Homo sapiens is the Latin binomial coined by Carl Linnaeus for our species. Homo meaning man, and sapiens meaning wise. Very flattering and not altogether unreasonable, although I have often felt that man is perhaps not as wise as he would like to believe, and much of his achievements emerge through processes which he not only does not fully understand or appreciate, but actually has limited control over.
Unfortunately, my preferred alternative for Homo sapiens is already taken. Homo habilis, “handy man”— an extinct hominin species found dated from ~2.3 to 1.4 million years ago in east and south Africa.
The name was given because this species was thought to be the originator of what was previously regarded as the oldest stone-tool technology, the Oldowan industry, dated from ~2.6 to 1.5 million years ago.
Notably Oldowan tools are found in north, east, and south Africa, as well as Europe and Asia, so other hominin species beyond just Homo habilis must have also made them. And this is all further complicated by the fact that older stone tools of a different style seem to have been found dated ~3.3 million years ago at a site in Kenya.
Some species such as capuchin monkeys use stones as tools, but they don’t quite make stone tools through knapping as humans do, and as we see evidence for in the hominin archaeological materials.
One of the defining features of humans to me is not simply the making and use of tools—many possible analogies can be made in this regard, such as bird nests or chimpanzee ‘spears’ for hunting galagos—but the wholesale reliance on them for almost every aspect of survival. Tools are made and used for foraging, then wielded further to process and extract key portions of what was hunted and gathered, the substance of which is then often cooked before eating.
This is another way of saying we are a cultural species.
As important as the brain is to this process, we interact with the world with our hands. For tens of millions of years of primate evolution, many of our ancestors were at least semi-arboreal, with their hands playing an important role in moving through trees and foraging for food. In our more recent hominin ancestors after the transition to bipedalism fine motor manipulation associated with tool use became increasingly important.
The Wikipedia page for “handyman” shows a picture of this guy:
The most conspicuous aspect of this photograph to me is the belt. The handyman, limited to only two hands as all men are, creates for himself an extra set of hands through his tool belt, which hold many important items he may need during the course of his work.
While the handyman is a kind of specialist occupation in industrial societies, in hunter-gatherer societies all men generally must be handy men, and they often have their concomitant tool belts.
Among Mbuti ‘pygmies’ of Central Africa, anthropologist Colin Turnbull says that a single belt can take several weeks to make, and they they are used to “support knives, machetes, and the bundles of roots and other things that Pygmies tie to their belts while on the trail, to leave their hands and arms free.”
In early European encounters with the Hadza of East Africa it was noted that, “Normally [Hadza] men wear nothing but a skin belt round the waist, to which is attached a skin pouch for tobacco, tinder and spare arrow poison.”
Of Andaman Islanders, anthropologist A.R. Radcliffe-Brown writes that,
The only things worn by men that can be considered to have a utilitarian value are the belt of rope and the necklet of string.
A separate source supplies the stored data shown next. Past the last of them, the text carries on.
(* ===== verification/Capability.v ===== *)
(** * Policy vocabulary

    The data model of pkg/capability: denial codes and their classes (errors.go), the
    JSON-RPC wire codes (wirecode.go), target namespaces and constraints (constraint.go),
    conditions and directives (conditions.go, directive.go), flow labels (flowlabel.go),
    task variables (taskvar.go) and the request and response of a decision (enforce.go). *)
From stdpp Require Import base tactics list gmap strings fin_maps fin_sets sorting.
From Stdlib Require Import ZArith Lia Ascii String QArith_base.
From S2P Require Import Prelude GoStrings GoPath Truncate Float64.
#[local] Open Scope string_scope.
Import GoPath.

Module Capability.

(** ** JSON values and messages

    An [interface{}] that came out of a JSON decoder with [UseNumber], or that a handler
    put in a details map: a native number, a [[]byte] or a [[]string] as well.  A Go map is
    the list of its entries in some iteration order. *)
Inductive value :=
| VNull
| VBool (b : bool)
| VNumber (literal : string)
| VInt (z : Z)
| VFloat (f : float64)
| VString (s : string)
| VBytes (s : string)
| VStrings (l : list string)
| VArray (l : list value)
| VObject (l : list (string * value)).

(** Induction through the arrays and objects of a value. *)
Section value_rect.
Context (P : value -> Prop).
Hypothesis HNull : P VNull.
Hypothesis HBool : forall b, P (VBool b).
Hypothesis HNumber : forall s, P (VNumber s).
Hypothesis HInt : forall z, P (VInt z).
Hypothesis HFloat : forall f, P (VFloat f).
Hypothesis HString : forall s, P (VString s).
Hypothesis HBytes : forall s, P (VBytes s).
Hypothesis HStrings : forall l, P (VStrings l).
Hypothesis HArray : forall l, Forall P l -> P (VArray l).
Hypothesis HObject : forall l, Forall (fun e => P (snd e)) l -> P (VObject l).

Fixpoint value_tree_ind (v : value) : P v :=
  match v with
  | VNull => HNull
  | VBool b => HBool b
  | VNumber s => HNumber s
  | VInt z => HInt z
  | VFloat f => HFloat f
  | VString s => HString s
  | VBytes s => HBytes s
  | VStrings l => HStrings l
  | VArray l =>
      HArray l ((fix go l : Forall P l :=
        match l with [] => Forall_nil_2 _ | v :: l => Forall_cons_2 _ _ _ (value_tree_ind v) (go l) end) l)
  | VObject l =>
      HObject l ((fix go l : Forall (fun e => P (snd e)) l :=
        match l with
        | [] => Forall_nil_2 _
        | e :: l => Forall_cons_2 _ _ _ (value_tree_ind (snd e)) (go l)
        end) l)
  end.
End value_rect.

Definition details := list (string * value).

(** A denial's text: the format string and its arguments, not rendered. *)
Record message := Msgf { template : string; args : list string }.
Definition Msg (s : string) : message := Msgf s [].

(** ** Denial codes (errors.go) *)

Definition ErrCodeAuthorizationFailed := "AUTHORIZATION_FAILED".
Definition ErrCodeCapabilityDenied := "CAPABILITY_DENIED".
Definition ErrCodeInvalidParams := "INVALID_PARAMS".
Definition ErrCodeConditionFailed := "CONDITION_FAILED".
Definition ErrCodeKillSwitch := "KILL_SWITCH".
Definition ErrCodeKillSwitchError := "KILL_SWITCH_ERROR".
Definition ErrCodeMissingContext := "MISSING_CONTEXT".
Definition ErrCodeRateLimited := "RATE_LIMITED".
Definition ErrCodeNoJWTClaims := "NO_JWT_CLAIMS".
Definition ErrCodeOperationNotPermitted := "OPERATION_NOT_PERMITTED".
Definition ErrCodeValueNotPermitted := "VALUE_NOT_PERMITTED".
Definition ErrCodeEnforcementError := "ENFORCEMENT_ERROR".
Definition ErrCodeAuditUnavailable := "AUDIT_UNAVAILABLE".
Definition ErrCodeSamplingDenied := "SAMPLING_DENIED".
Definition ErrCodeEscalationRequired := "ESCALATION_REQUIRED".
Definition ErrCodeUnsupportedProtocolVersion := "UNSUPPORTED_PROTOCOL_VERSION".
Definition ErrCodeUnroutableMethod := "UNROUTABLE_METHOD".
Definition ErrCodeUntranslatableAcrossRevisions := "UNTRANSLATABLE_ACROSS_REVISIONS".
Definition ErrCodeHeaderMismatch := "HEADER_MISMATCH".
The belt may be a plain piece of rope, or it may be ornamented with the yellow skin of a species of Dendrobium. It serves as a receptacle in which the natives carry such things as adzes, fish, roots, or even arrows. It is the one object that is constantly worn by men.
Belts were made from the hair of deceased relatives among the Arunta of Central Australia, and they could be used for “carrying various implements and weapons, which a man sticks between the belt and his body.” Among the Tehuelche of Argentina belts were commonly used to hold arrows instead of a quiver.
Considering its common use across nomadic hunter-gatherer societies, and what it represents—as a tool to enable the carrying of more tools—the belt may be a bit of an unsung hero of human history.
Further along this vein, there is some good work on the importance of mobile containers across cultures and during human evolutionary history, although they tend to specify objects such as, “bags, baskets, pockets, slings, boxes, tubs, bins, sacks (etc., etc.)” but not belts per se.
The table above provides a nice overview of the archaeological evidence for mobile containers. Note that objects such as shell containers and pottery are generally more likely to preserve than objects made of plant fibers (or human hair) such as the belts discussed above. If Homo erectus mothers were indeed using baby slings ~1.5 million years ago as some have inferred, belts may very well be of similar antiquity.
If I ever start wearing a fanny pack, I'll use this post to justify it: "yeah it's unstylish, but it's Paleo dude..."
Recently came across your work through Twitter and have found it very interesting so far.
Do you have anywhere a compiled reading list for the interested layman. Books similar to 'The Hadza' by Frank Marlowe. I'm keen to familiarise myself with the lifestyles of different hunter-gatherer groups.